Tim si stropicciò gli occhi. Lasciò che i ricordi di quello che era successo gli invadessero la mente, prepotenti.

-Come lo hai chiamato?- Chiese dopo un po'.

-Uhm... Chi?... Ander. Si chiama Ander.- Diana continuò a camminare, sopra pensiero.

-No, no. “Maledetto”... Hai detto qualcosa del genere...

Diana annuì distrattamente:- Ah, sì. “Sparvieri Maledetti”, si fanno chiamare così, quelli della sua Gilda. E non a caso.

Tim aggrottò la fronte.

-Gli sparvieri. Ce li hai presente, no? I rapaci, intendo...

Il ragazzo annuì.

-Bene. Si dice che tempo fa uno di loro tradì...- Diana fece silenzio per un po', poi riprese, ancora più assorta.

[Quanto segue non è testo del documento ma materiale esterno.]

Lemma first_big nunits (l : list block) :
  Forall (λ x, x.2 < nunits) l ∨
  ∃ u x v, l = u ++ x :: v ∧ Forall (λ x, x.2 < nunits) u ∧ nunits <= x.2.
Proof.
  induction l as [|y l IH]; [by left|]. destruct (decide (y.2 < nunits)) as [Hy|Hy].
  - destruct IH as [IH|(u & x & v & -> & Hu & Hx)]; [left; by constructor|].
    right. exists (y :: u), x, v. split; [done|]. split; [by constructor|done].
  - right. exists [], y, l. split; [done|]. split; [constructor|lia].
Qed.
Lemma spaced_NoDup base lo F hi : spaced lo F hi → base <= lo → NoDup ((base :: F.*1)).
Proof.
  revert base lo. induction F as [|x F IH]; intros base lo Hs Hb; simpl.
  - apply NoDup_singleton.
  - simpl in Hs. destruct Hs as (H1 & H2 & H3 & H4). apply NoDup_cons. split.
    + intros Hin. apply elem_of_cons in Hin as [->|Hin]; [lia|].
      apply list_elem_of_fmap in Hin as (y & -> & Hy). apply spaced_range in H4.
      rewrite Forall_forall in H4. specialize (H4 y Hy). ulia.
    + apply (IH x.1 (finish x)); [done|]. ulia.
Qed.
Lemma last_addr_app l1 x l2 d : last_addr (l1 ++ x :: l2) d = last_addr l2 x.1.
Proof. unfold last_addr. by rewrite foldl_app. Qed.
(** The lines below the table. *)
Definition summary_text (w : workload_info) : list Z :=
  chars (eol "WORKLOAD SUMMARY:") ++
  (chars "  Total Active: " ++ dec (num_total w) ++ chars " | Runnable: " ++ dec (num_runnable w) ++
   chars " | Running: " ++ dec (num_running w) ++ chars " | Sleeping: " ++ dec (num_sleeping w) ++ [10]) ++
  (chars "  Avg Est Burst: " ++ dec (avg_est_burst w) ++ chars " ticks | Interactive: " ++ dec (pct_interactive w) ++
   chars "% | CPU-Bound: " ++ dec (pct_cpu_bound w) ++ chars "% | Mixed: " ++ dec (pct_mixed w) ++ chars (eol "%")) ++
  chars (eol "SYSTEM HEALTH SUMMARY:") ++
  (chars "  Healthy: " ++ dec (num_healthy w) ++ chars " | Warning: " ++ dec (num_warning w) ++
   chars " | Critical: " ++ dec (num_critical w) ++ chars " | Total Healing Actions: " ++
   dec (total_healing_actions w) ++ [10]) ++
  chars (eol (eol double_rule)).
Definition table_text (es : list entry) (w : workload_info) : list Z :=
  chars (eol double_rule) ++ chars (eol title) ++ chars (eol double_rule) ++ chars (eol heading) ++
  chars (eol single_rule) ++ concat (e_row <$> es) ++ chars (eol single_rule) ++ summary_text w.
Definition counters (w : workload_info) : list Z :=
  [num_runnable w; num_running w; num_sleeping w; num_total w; avg_est_burst w;
   pct_interactive w; pct_cpu_bound w; pct_mixed w; num_healthy w; num_warning w; num_critical w;
   total_healing_actions w].

Lemma field_counter l k v :
  l !! k = Some v → 0 <= v < 2 ^ 31 → field (concat (le 4 <$> l)) (4 * Z.of_nat k) 4 = v.
Proof.
  intros Hk Hv. unfold field, ProcStat.slice. replace (Z.to_nat (4 * Z.of_nat k)) with (4 * k)%nat by lia.
  revert k Hk. induction l as [|x l IH]; intros [|k] Hk; try done.
  - injection Hk as ->. change (4 * 0)%nat with 0%nat. rewrite drop_0. change (le 4 <$> v :: l) with (le 4 v :: (le 4 <$> l)).
    cbn [concat]. rewrite take_app_length' by (by rewrite length_le). rewrite unle_le. apply Z.mod_small. simpl. lia.
  - change (le 4 <$> x :: l) with (le 4 x :: (le 4 <$> l)). cbn [concat].
    replace (4 * S k)%nat with (length (le 4 x) + 4 * k)%nat by (rewrite length_le; lia).
    rewrite drop_app_add. by apply IH.
Qed.

#[local] Opaque procinfo safestrcpy_arr.
Section display.
Context `{os : Os} (fd : Z) {io : Stdio fd} (procs : Z).

(** [m] prints [l] when the memory is [mem]. *)
Definition prints_in (mem : memory) (m : U unit) (l : list Z) : Prop := ∀ s, umem s = mem →
  ∃ s', m s = Done tt s' ∧ umem s' = mem ∧ written fd (uworld s') = written fd (uworld s) ++ l.
Lemma prints_anywhere mem m l : prints fd m l → prints_in mem m l.
Proof. intros H s <-. destruct (H s) as ([] & s' & E & M & _ & W). eauto. Qed.
Lemma prints_then mem m k l1 l2 : prints_in mem m l1 → prints_in mem k l2 → prints_in mem (m ;;~ k) (l1 ++ l2).
Proof.
  intros H1 H2 s Hs. destruct (H1 s Hs) as (s1 & E1 & M1 & W1). destruct (H2 s1 M1) as (s2 & E2 & M2 & W2).
  exists s2. unfold ubind. rewrite E1, W2, W1, app_assoc. done.
Qed.

Lemma prints_rows mem es i :
  Forall entry_ok es → holds mem (procs + Z.of_nat PROCINFO * i) (concat (e_record <$> es)) →
  prints_in mem (print_rows procs (length es) i) (concat (e_row <$> es)).
Proof.
  intros Hes. revert i. induction Hes as [|e es (Hj & Hjb & Hsh) _ IH]; intros i Hh; cbn [length print_rows].
  - by apply prints_anywhere, prints_nothing.
  - change (e_record <$> e :: es) with (e_record e :: (e_record <$> es)) in Hh. cbn [concat] in Hh.
    assert (Hl : length (e_record e) = PROCINFO) by (exact (length_procinfo _ _ _ Hj)).
    apply holds_app in Hh as [H1 H2]. apply holds_read in H1. rewrite Hl in H1, H2.
    intros s Hs. unfold ubind at 1, umemory at 1. rewrite Hs, H1. revert s Hs. apply prints_then.
    + apply prints_anywhere, prints_record; [exact Hj|exact Hsh|].
      intros off n. apply field_range. by apply bytes_procinfo.
    + apply IH. by replace (procs + Z.of_nat PROCINFO * (i + 1))
        with (procs + Z.of_nat PROCINFO * i + Z.of_nat PROCINFO) by lia.
Qed.

Lemma signed_dec v : 0 <= v < 2 ^ 31 → number (i32 v) 10 true = dec v.
Proof. intros H. rewrite i32_small by lia. unfold dec. by rewrite !number_digits by lia. Qed.
Lemma unsigned_dec v : 0 <= v < 2 ^ 31 → number (u32 v) 10 false = dec v.
Proof. intros H. by rewrite u32_small by lia. Qed.
#[local] Opaque number.
Lemma prints_summary w :
  Forall (λ v, 0 <= v < 2 ^ 31) (counters w) → prints fd (print_summary (workload_bytes w)) (summary_text w).
Proof.
  intros Hc. assert (Hw : ∀ k v, 0 <= k → counters w !! Z.to_nat k = Some v → winfo (workload_bytes w) k = Num v).
  { intros k v H0 Hk. unfold winfo, workload_bytes. fold (counters w). replace k with (Z.of_nat (Z.to_nat k)) by lia.
    rewrite (field_counter _ _ v Hk); [done|]. by apply (Forall_lookup_1 _ _ _ _ Hc Hk). }
  unfold print_summary.
  rewrite (Hw 0 _ ltac:(lia) eq_refl), (Hw 1 _ ltac:(lia) eq_refl), (Hw 2 _ ltac:(lia) eq_refl),
    (Hw 3 _ ltac:(lia) eq_refl), (Hw 4 _ ltac:(lia) eq_refl), (Hw 5 _ ltac:(lia) eq_refl),
    (Hw 6 _ ltac:(lia) eq_refl), (Hw 7 _ ltac:(lia) eq_refl), (Hw 8 _ ltac:(lia) eq_refl),
    (Hw 9 _ ltac:(lia) eq_refl), (Hw 10 _ ltac:(lia) eq_refl), (Hw 11 _ ltac:(lia) eq_refl).
  clear Hw. unfold counters in Hc. rewrite !Forall_cons in Hc. destruct_and! Hc. unfold summary_text.
  rewrite <- !signed_dec by done. rewrite (signed_dec (avg_est_burst w)), <- (unsigned_dec (avg_est_burst w)) by done.
  repeat (apply prints_bind; [first [by apply prints_literal | by apply printf_renders]|intros _]).
  by apply prints_literal.
Qed.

-...Un patto di sangue -continuò- con una delle più potenti Cartomanti mai esistite.

La ragazza si girò verso Tim:-Non fu una mossa molto intelligente. La Cartomante si arrabbiò. Eccome se si arrabbiò. Li trasformò in uomini, lui e gli altri del suo stormo. Solo una volta al mese, quando la luna è piena e la caccia è più difficile, gli Sparvieri possono volare in quella “crudele danza nel vento, al suono di uno stridulo richiamo” per dirla con le parole di una vecchia ballata che riporta questa storia.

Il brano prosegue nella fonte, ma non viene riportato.